Original Traceback (most recent call last):
  File "C:\Users\user\PycharmProjects\melanoma_pathology_clam\melanoma_pathology_clam\lib\site-packages\torch\utils\data\_utils\worker.py", line 302, in _worker_loop
    data = fetcher.fetch(index)
  File "C:\Users\user\PycharmProjects\melanoma_pathology_clam\melanoma_pathology_clam\lib\site-packages\torch\utils\data\_utils\fetch.py", line 49, in fetch
    data = [self.dataset[idx] for idx in possibly_batched_index]
  File "C:\Users\user\PycharmProjects\melanoma_pathology_clam\melanoma_pathology_clam\lib\site-packages\torch\utils\data\_utils\fetch.py", line 49, in <listcomp>
    data = [self.dataset[idx] for idx in possibly_batched_index]
  File "C:\Users\user\PycharmProjects\melanoma_pathology_clam\datasets\dataset_generic.py", line 340, in __getitem__
    features = torch.load(full_path)
  File "C:\Users\user\PycharmProjects\melanoma_pathology_clam\melanoma_pathology_clam\lib\site-packages\torch\serialization.py", line 699, in load
    with _open_file_like(f, 'rb') as opened_file:
  File "C:\Users\user\PycharmProjects\melanoma_pathology_clam\melanoma_pathology_clam\lib\site-packages\torch\serialization.py", line 230, in _open_file_like
    return _open_file(name_or_buffer, mode)
  File "C:\Users\user\PycharmProjects\melanoma_pathology_clam\melanoma_pathology_clam\lib\site-packages\torch\serialization.py", line 211, in __init__
    super(_open_file, self).__init__(open(name, mode))
FileNotFoundError: [Errno 2] No such file or directory: 'C:\\Users\\user\\PycharmProjects\\melanoma_pathology_clam\\slide images\\Features\\pt_files\\YMTA3671_31779.pt'
fedshyvana commented 2 years ago

i mean - it's basically saying "C:\Users\user\PycharmProjects\melanoma_pathology_clam\slide images\Features\pt_files\YMTA3671_31779.pt" does not exist - can you confirm? I don't think there's much i can do to help if it's errors due to filename parsing/locating files. To me it seems the code should be behaving as expected...

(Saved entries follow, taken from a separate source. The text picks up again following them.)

(** C3: on every board, a position of the grid whose cell is not blank is
    refused: every entry that names it (there is one) fails the validation
    with [InvalidPosition("Position is occupied")], [Board.move] is not
    called, and the whole board (grid, turn, counter) is as before. *)
Theorem occupied_cell_rejected (b : Board) (pos : Position) :
  well_formed b → in_range pos → cell (_grid b) pos ≠ " " →
  (∃ entry, ALLOWED_POSITIONS !! entry = Some pos) ∧
  ∀ entry, ALLOWED_POSITIONS !! entry = Some pos →
    _validate_move b entry = inl (InvalidPosition "Position is occupied") ∧
    apply_move b entry = (b, Raise (InvalidPosition "Position is occupied")).
Proof.
  intros _ Hrange Hocc. split; [by apply ALLOWED_POSITIONS_onto|].
  intros entry He.
  assert (_validate_move b entry = inl (InvalidPosition "Position is occupied")) as Hv.
  { unfold _validate_move. rewrite He. destruct pos as [row col].
    by rewrite bool_decide_eq_true_2. }
  split; [done|]. by apply apply_move_rejected.
Qed.

(** C4 (as amended): an entry that names no cell of the grid is refused by
    the validation with [InvalidPosition("Position does not exist")] and
    the board is as before; every position the validation lets through is
    on the grid; and [Board.move] itself, given a position with a component
    outside [-3 .. 2], raises [IndexError] and leaves the whole board as it
    was. *)
Theorem out_of_range_rejected (b : Board) :
  well_formed b →
  (∀ entry, ALLOWED_POSITIONS !! entry = None →
     apply_move b entry = (b, Raise (InvalidPosition "Position does not exist"))) ∧
  (∀ entry pos, _validate_move b entry = inr pos → in_range pos) ∧
  (∀ pos, ¬ ((-3 ≤ pos.1 ≤ 2)%Z ∧ (-3 ≤ pos.2 ≤ 2)%Z) →
     move b pos = (b, Raise IndexError)).
Proof.
  intros [Hg _]. split; [|split].
  - intros entry He. apply apply_move_rejected.
    unfold _validate_move. by rewrite He.
  - intros entry pos Hv. by apply (_validate_move_legal b entry pos).
  - intros pos Hout. by apply move_out_of_range.
Qed.

Lemma reset_board_blank (b : Board) (q : Position) :
  in_range q → cell (_grid (reset_board b)) q = " ".
Proof. intros Hq. each_position Hq; reflexivity. Qed.

(** C9: [reset_board] on any board gives the blank 3-by-3 grid, turn 0 and
    counter 0; it is a total function, there is nothing it can raise. *)
Theorem reset_board_clears (b : Board) :
  _grid (reset_board b) = [[" "; " "; " "]; [" "; " "; " "]; [" "; " "; " "]] ∧
  (∀ q, in_range q → cell (_grid (reset_board b)) q = " ") ∧
  occupied (_grid (reset_board b)) = 0 ∧
  _turn (reset_board b) = 0 ∧
  _filled_squares (reset_board b) = 0 ∧
  _players (reset_board b) = _players b.
Proof.
  split; [done|]. split; [|done]. apply reset_board_blank.
Qed.


(** C5: along a game from a fresh board the turn after [n] moves that
    returned is [n mod 2]; the next entry leaves the board as it is when it
    is rejected, leaves the turn as it is when the move ends the game
    ([Win] or [GameOver] raised), and flips it when the game continues. *)
Theorem turn_alternates (players : Players) (entries : list string) (b : Board) :
  play (Board_init players) entries = Some b →
  _turn b = length entries mod 2 ∧
  ∀ entry b' c, apply_move b entry = (b', c) →
    match c with
    | Normal => _turn b' = (length entries + 1) mod 2
    | Raise (InvalidPosition _) => b' = b
    | Raise _ => _turn b' = _turn b
    end.
Proof.
  intros Hplay.
  assert (∀ b0 b1 es, play b0 es = Some b1 → _turn b0 < 2 →
            _turn b1 = (_turn b0 + length es) mod 2) as Hgen.
  { intros b0 b1 es. revert b0.
    induction es as [|e rest IH]; intros b0; cbn [play length].
    - intros [= <-] Hlt. lia.
    - destruct (apply_move b0 e) as [b2 [|ex]] eqn:Ha; [|done].
      apply apply_move_Normal in Ha as (pos & _ & Hm).
      apply move_turn in Hm. intros Hp Hlt.
      rewrite (IH b2 Hp); rewrite Hm; unfold flip_turn; case_bool_decide; lia. }
  pose proof (Hgen _ _ _ Hplay ltac:(simpl; lia)) as Hturn.
  change (_turn (Board_init players)) with 0 in Hturn. rewrite Nat.add_0_l in Hturn.
  split; [done|]. intros entry b' c Ha. unfold apply_move in Ha.
  destruct (_validate_move b entry) as [ex|pos] eqn:Hv.
  - injection Ha as <- <-. unfold _validate_move in Hv.
    destruct (ALLOWED_POSITIONS !! entry) as [[row col]|]; [|by injection Hv as <-].
    case_bool_decide; [by injection Hv as <-|done].
  - pose proof (move_raises _ _ _ _ Ha) as Hex.
    apply move_turn in Ha. destruct c as [|ex].
    + rewrite Ha, Hturn. unfold flip_turn. case_bool_decide; lia.
    + destruct ex as [msg| | |]; try done. by destruct (Hex _ eq_refl msg).
Qed.

(** ** The lines of the rules and the axes of the code *)

(** The table of the code lists the eight lines of the rules. *)
Lemma winning_lines_AXES : winning_lines = _AXES.
Proof. reflexivity. Qed.

Lemma three_in_line_completed (g : Grid) (m : string) :
  three_in_line g m ↔ completed g m.
Proof. unfold three_in_line, completed. by rewrite winning_lines_AXES. Qed.


(** After a legal move on a board without a full line, a full line goes
    through the cell just played and holds the mark just written. *)
Lemma completed_through_move (b : Board) (pos : Position) (g : Grid) (mark m : string) :
  (∀ m, ¬ completed (_grid b) m) →
  cell g pos = mark →
  (∀ q, in_range q → q ≠ pos → cell g q = cell (_grid b) q) →
  completed g m →
  m = mark ∧ ∃ axis, axis ∈ _AXES ∧ pos ∈ axis ∧ line_of g m axis.
Proof.
  intros Hnone Hpos Hother [Hm Hex].
  apply Exists_exists in Hex as (axis & Hin & Hline).
  destruct (decide (pos ∈ axis)) as [Hp|Hp].
  - split; [|by eauto].
    unfold line_of in Hline. rewrite Forall_forall in Hline.
    rewrite <- Hpos. symmetry. by apply Hline.
  - exfalso. apply (Hnone m). split; [done|].
    apply Exists_exists. exists axis. split; [done|].
    destruct (_AXES_shape axis Hin) as (_ & _ & Hrange).
    unfold line_of in *. rewrite Forall_forall in *.
    intros x Hx. rewrite <- Hother; [by apply Hline|by apply Hrange|].
    intros ->. done.
Qed.

(** The brute-force scan finds a mark exactly when a line is full. *)
Lemma line_mark_Some (g : Grid) (axis : list Position) (m : string) :
  line_mark g axis = Some m ↔ axis ≠ [] ∧ m ≠ " " ∧ line_of g m axis.
Proof.
  unfold line_mark, line_of. destruct axis as [|x rest].
  - split; [discriminate|]. by intros [? _].
  - case_decide as Hd.
    + destruct Hd as [Hnb Heq]. split.
      * intros [= <-]. split; [done|]. split; [|done].
        apply Forall_cons in Hnb as [Hx _]. done.
      * intros (_ & Hm & Hline). f_equal.
        apply Forall_cons in Hline as [Hx _]. done.
    + split; [discriminate|]. intros (_ & Hm & Hline). exfalso. apply Hd.
      pose proof Hline as Hline'. apply Forall_cons in Hline' as [Hx _].
      split.
      * eapply Forall_impl; [exact Hline|]. simpl. intros y ->. done.
      * eapply Forall_impl; [exact Hline|]. simpl. intros y ->. done.
Qed.

Lemma scan_lines_Some (g : Grid) (m : string) :
  scan_lines g winning_lines = Some m → completed g m.
Proof.
  rewrite winning_lines_AXES.
  unfold completed. generalize _AXES. intros axes.
  induction axes as [|axis rest IH]; simpl; [discriminate|].
  destruct (line_mark g axis) as [m'|] eqn:Hl.
  - intros [= ->]. apply line_mark_Some in Hl as (_ & Hm & Hline).
    split; [done|]. by left.
  - intros H. destruct (IH H) as [Hm Hex]. split; [done|]. by right.
Qed.

Lemma scan_lines_None (g : Grid) :
  scan_lines g winning_lines = None → ∀ m, ¬ completed g m.
Proof.
  rewrite winning_lines_AXES.
  intros Hscan m [Hm Hex].
  apply Exists_exists in Hex as (axis & Hin & Hline).
  assert (length axis = 3) as Hlen by (by apply _AXES_shape).
  revert Hscan Hin. generalize _AXES. intros axes.
  induction axes as [|axis' rest IH]; simpl; intros Hscan Hin.
  - by apply elem_of_nil in Hin.
  - destruct (line_mark g axis') as [m'|] eqn:Hl; [discriminate|].
    apply elem_of_cons in Hin as [<-|Hin]; [|by apply IH].
    assert (line_mark g axis = Some m) as Hs.
    { apply line_mark_Some. split; [|done]. by destruct axis. }
    congruence.
Qed.

Lemma check_axes_completed (g : Grid) :
  check_axes g _AXES = true ↔ ∃ m, completed g m.
Proof. by rewrite check_axes_Exists, completed_axis_wins. Qed.




Lemma Board_init_tally (players : Players) : tally players (Board_init players).
Proof. split; [|done]. split; [apply reset_grid_3x3|simpl; lia]. Qed.


(** ** A game of two distinct marks *)

Section distinct_marks.
Variable players : Players.
Hypothesis marks_distinct : players.1 ≠ players.2.

Lemma write_shares (b : Board) (pos : Position) :
  shares_ok players b → _turn b = _filled_squares b mod 2 → legal b pos →
  ∃ mark g,
    players_at (_players b) (_turn b) = Some mark ∧
    grid_set (_grid b) pos mark = Some g ∧
    cell g pos = mark ∧
    (∀ q, in_range q → q ≠ pos → cell g q = cell (_grid b) q) ∧
    ∀ t, shares_ok players (written b g t).
Proof using All.
  intros (Hg & Hp & Hcnt) Hturn [Hrange Hblank].
  assert (∃ mark, players_at (_players b) (_turn b) = Some mark ∧
            ∀ m, mark_share players (_filled_squares b + 1) m
                 = mark_share players (_filled_squares b) m
                   + (if decide (m = mark) then 1 else 0))
    as (mark & Hmark & Hshare).
  { rewrite Hp. assert (_turn b = 0 ∨ _turn b = 1) as [Ht|Ht] by lia; rewrite Ht.
    - exists players.1. split; [done|].
      intros m. unfold mark_share.
      repeat case_decide; try congruence; lia.
    - exists players.2. split; [done|].
      intros m. unfold mark_share.
      repeat case_decide; try congruence; lia. }
  destruct (grid_set_in_range (_grid b) pos mark Hg Hrange) as (g & Hset & Hg' & Hcell).
  exists mark, g.
  split; [done|]. split; [done|].
  split; [by rewrite Hcell, decide_True|].
  split; [by intros q Hq Hne; rewrite Hcell, decide_False|].
  intros t. split; [done|]. split; [done|].
  change (∀ m, m ≠ " " →
            count_mark m g = mark_share players (_filled_squares b + 1) m).
  intros m Hm.
  rewrite (count_mark_grid_set _ _ _ _ m Hg Hrange Hblank Hm Hset).
  rewrite Hshare, <- (Hcnt m Hm). done.
Qed.

(** A line can only be full once five moves are counted. *)
Lemma line_needs_5 (b : Board) (m : string) :
  shares_ok players b → completed (_grid b) m → 5 ≤ _filled_squares b.
Proof.
  intros (Hg & _ & Hcnt) [Hm Hex].
  apply Exists_exists in Hex as (axis & Hin & Hline).
  pose proof (line_count _ _ _ Hg Hin Hline) as H3.
  rewrite (Hcnt m Hm) in H3. unfold mark_share in H3.
  repeat case_decide; lia.
Qed.

(** The test of [move] (only the axes through the cell just played, only
    from the fifth counted move on) finds a win exactly when the scan of
    all the axes does. *)
Lemma win_test_complete (b : Board) (pos : Position) (g : Grid) (mark : string) (t : nat) :
  in_play players b →
  cell g pos = mark →
  (∀ q, in_range q → q ≠ pos → cell g q = cell (_grid b) q) →
  shares_ok players (written b g t) →
  bool_decide (5 ≤ _filled_squares b + 1) && _check_win (written b g t) pos
  = check_axes g _AXES.
Proof.
  intros (Hc & Hturn & Hnone) Hpos Hother Hc'.
  apply eq_true_iff_eq. rewrite andb_true_iff, bool_decide_eq_true.
  rewrite _check_win_spec, check_axes_Exists, Exists_exists. split.
  - intros (_ & axis & Hin & _ & Hw). eauto.
  - intros (axis & Hin & Hw).
    apply axis_wins_line in Hw as (m & Hm & Hline); [|by apply _AXES_shape].
    assert (completed g m) as Hdone.
    { split; [done|]. apply Exists_exists. eauto. }
    split.
    + apply (line_needs_5 (written b g t) m Hc' Hdone).
    + destruct (completed_through_move b pos g mark m Hnone Hpos Hother Hdone)
        as (_ & axis' & Hin' & Hp' & Hline').
      exists axis'. split; [done|]. split; [done|].
      apply axis_wins_line; [by apply _AXES_shape|]. eauto.
Qed.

Otherwise I'm happy to look into things if you suspect any strange behavior with the code.

DeepLearningCoder commented 2 years ago

Thank you, I understand. I just confirmed that the file does exist. Do you think it have anything to do with the slashes are being read as double slashes? If not, maybe I'll just try reprocessing the images or something.

fedshyvana commented 2 years ago

yeah could be - im not familiar with high file paths on windows are interpreted. if it helps: https://github.com/mahmoodlab/CLAM/blob/1a92ef234411b44ec9ba27551307aea1143b5b4e/datasets/dataset_generic.py#L339 is where the file path is built and used to find the .pt file. You could try to use this exact line outside the dataset class/eval script to see if you can correctly locate the .pt file in question and modify the code/filenames accordingly if necessary.